Real or Not? NLP with Disaster Tweets-CSE 5338 Data Mining Project Phase-02

5 minute read

Published:

Kaggle

Objectives of The Project

The purpose of this project was classification of Disater tweets to identify weather it is Disaster or Not Disaster related. This study has used BERT model which is the Neuaral Network techniques to decode the texts. This study has scored 0.81901 in the kaggle Leaderboard with 969 current position.

Competition Description

Twitter has become an important communication channel in times of emergency. The ubiquitousness of smartphones enables people to announce an emergency they’re observing in real-time. Because of this, more agencies are interested in programatically monitoring Twitter. In this competition, participants are challenged to build a machine learning model that predicts which Tweets are about real disasters and which one’s aren’t.

This dataset was created by the company figure-eight and originally shared on their ‘Data For Everyone’ website here. Tweet source: https://twitter.com/AnyOtherAnnaK/status/629195955506708480

Software

Jupyter Notebook was used in Kaggle online version to perform this whole analysis amd the link of kaggle page is given at the end of this page.

1.0 Import necesssray library for the analysis and model

---
import numpy as np # linear algebra
import pandas as pd # data processing, CSV file I/O (e.g. pd.read_csv)
import os
for dirname, _, filenames in os.walk('/kaggle/input'):
    for filename in filenames:
        print(os.path.join(dirname, filename))
import matplotlib.pyplot as plt
import seaborn as sns
from nltk.corpus import stopwords
import re
import string
import pandas_profiling
import random
import string
import tensorflow as tf
from tensorflow.keras.layers import Dense, Input
from tensorflow.keras.optimizers import Adam
from tensorflow.keras.models import Model
from tensorflow.keras.callbacks import ModelCheckpoint
import tensorflow_hub as hub
---

1.10 Load 3 different files-train, test and submission

  ---
  train = pd.read_csv("/kaggle/input/nlp-getting-started/train.csv")
  test = pd.read_csv("/kaggle/input/nlp-getting-started/test.csv")
  sample_submission = pd.read_csv("/kaggle/input/nlp-getting-started/sample_submission.csv")
  print (train.shape, test.shape, sample_submission.shape)
  --- ![](/images/image1.PNG) #  1.20 See the data attributes 
  ---
  train.head()
  test.head()
  sample_submission.head()
  ---

Head of test data set Head of Traing data set Head of submission file format

So, it is clear that train set have complete information. Target=1 means disaster and target=0 means non disaster. In test set target column is missing as it should be determind. Then the submission file should be included only Id and determined target for test data set.

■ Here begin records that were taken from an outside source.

Lemma alloc_crypto_spec q w l :
  holds w l ->
  exists ret q' w', nvme_tcp_alloc_crypto q w = Some (ret, q', w') /\
    (ret <> 0 /\ holds w' l /\
       q' = q <| tq_snd_hash := tq_snd_hash q' |> <| tq_rcv_hash := tq_rcv_hash q' |>
     \/ exists r s t, ret = 0 /\ holds w' (r :: s :: t :: l) /\
       q' = q <| tq_snd_hash := Some s |> <| tq_rcv_hash := Some r |> <| tq_tfm := Some t |>).
Proof.
  intros H. unfold nvme_tcp_alloc_crypto. heap_step.
  { eexists _, _, _; split; [done|]. left. pose proof (ptr_err_neg (w_calls x)). destruct q; simpl. split_and!; [lia|done..]. }
  heap_step.
  { heap_step. eexists _, _, _; split; [done|]. left. by destruct q. }
  heap_step.
  { heap_step. heap_step. eexists _, _, _; split; [done|]. left. by destruct q. }
  eexists _, _, _; split; [done|]. right. by eexists _, _, _.
Qed.

Lemma init_connection_spec q w l :
  holds w l -> exists ret w', nvme_tcp_init_connection q w = Some (ret, w') /\ holds w' l.
Proof.
  intros H. unfold nvme_tcp_init_connection. heap_step; [by eexists _, _|].
  heap_step; [heap_step; by eexists _, _|]. heap_step.
  destruct (_ <? 0); [|heap_step; destruct (_ <? 0)]; do 2 heap_step; by eexists _, _.
Qed.

(** What a queue that could not be allocated leaves behind. *)
Definition not_allocated (q0 : tcp_queue) (l : list Z) (r : option (Z * tcp_queue * world)) : Prop :=
  exists ret q w, r = Some (ret, q, w) /\ ret <> 0 /\ holds w l /\
    tq_allocated q = tq_allocated q0 /\ tq_live q = tq_live q0.

Lemma err_sock_spec ret q w s l :
  ret <> 0 -> tq_sock q = Some s -> holds w (s :: l) -> not_allocated q l (err_sock ret q w).
Proof. intros Hr Hs H. unfold err_sock. rewrite Hs. heap_step. by eexists _, _, _. Qed.

(** The objects of the digests. *)
Definition crypto (q : tcp_queue) (l : list Z) : Prop :=
  if uses_digest q
  then exists r s t, tq_rcv_hash q = Some r /\ tq_snd_hash q = Some s /\ tq_tfm q = Some t /\ l = [r; s; t]
  else l = [].

(** The objects of the caravan, and what is left of them after an error: tcp.c has no
    label that frees them. *)
Definition car (q : tcp_queue) (s i m : Z) : Prop :=
  tq_sock q = Some s /\ tq_iovs q = Some i /\ tq_mapped q = Some m.
Definition car_left (i m : Z) : list Z :=
  match co_driver opts with NVME_TCP => [m; i] | I10_HOST => [] end.
(* ===== verification/NvmeTcpCtrlInv.v ===== *)
(** * Invariant of a controller and its loops over the queues

    The queues of a controller own their objects and nothing else of the heap
    is touched by an operation on one of them; the loops that allocate, start,
    stop and free all I/O queues, with their undo on an error. *)
From S2P Require Import Prelude MqTypes BlkMqTagSet NvmeTcpMap NvmeTcpConn NvmeTcpConnSpec NvmeTcpCtrl.

(** Whether queue [i] is allocated, and whether it is live. *)
Definition flag (c : ctrl) (i : nat) : bool * bool :=
  match c_queues c !! i with Some q => (tq_allocated q, tq_live q) | None => (false, false) end.

(** What the queues own. *)
Definition queue_objs (l : list tcp_queue) : list Z := concat (queue_owned <$> l).

(** Two controllers that differ in their queues and the heap. *)
Definition same (c c' : ctrl) : Prop := c' = c <| c_queues := c_queues c' |> <| c_w := c_w c' |>.

#[global] Instance same_preorder : PreOrder same.
Proof.
  split; [by intros []|]. intros c1 c2 c3 H1 H2. unfold same in *. rewrite H2. simpl. generalize (c_queues c3) (c_w c3).
  intros l w. rewrite H1. done.
Qed.

Section inv.
Context {ce : CtrlEnv} {cl : CtrlLaws ce} (opts : conn_opts) (NVME_AQ_DEPTH : Z).
Context (Hcaravan : caravan_memory opts).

2.0 Understanding basic pattern of the data

---
train.duplicated().sum()
train = train.drop_duplicates().reset_index(drop=True)
---

Let see the disaster and non-disaster frequency in traininf set

---
sns.countplot(y=train.target);
---

Lets check with the missing data

---
train.isnull().sum()
test.isnull().sum()
---

Missing data in Training set Missing data in Test set

Few kew words and large amount of location data is missing.

--- # lets check the key word similarty in training and test data set
print (train.keyword.nunique(), test.keyword.nunique())
print (set(train.keyword.unique()) - set(test.keyword.unique()))
---

#Both have same number of key words

Most common keywords

---
plt.figure(figsize=(9,6))
sns.countplot(y=train.keyword, order = train.keyword.value_counts().iloc[:15].index)
plt.title('Top 15 keywords')
plt.show()
train.keyword.value_counts().head(10)
---

---
top_d = train.groupby('keyword').mean()['target'].sort_values(ascending=False).head(10)
top_nd = train.groupby('keyword').mean()['target'].sort_values().head(10)

plt.figure(figsize=(13,5))
plt.subplot(121)
sns.barplot(top_d, top_d.index, color='pink')
plt.title('Keywords with highest % of disaster tweets')
plt.subplot(122)
sns.barplot(top_nd, top_nd.index, color='yellow')
plt.title('Keywords with lowest % of disaster tweets')
plt.show()
---

Location identification

 ---
 raw_loc = train.location.value_counts()
 top_loc = list(raw_loc[raw_loc>=10].index)
 top_only = train[train.location.isin(top_loc)]

 top_l = top_only.groupby('location').mean()['target'].sort_values(ascending=False)
 plt.figure(figsize=(14,6))
 sns.barplot(x=top_l.index, y=top_l)
 plt.axhline(np.mean(train.target))
 plt.xticks(rotation=80)
 plt.show()
 ---

#Uncleared data indicates that Mumbai, India and nigeria are the top three disaster tweets location.

3.0 I am going to use BERT to identify the disaster and non-disaster for test problem set.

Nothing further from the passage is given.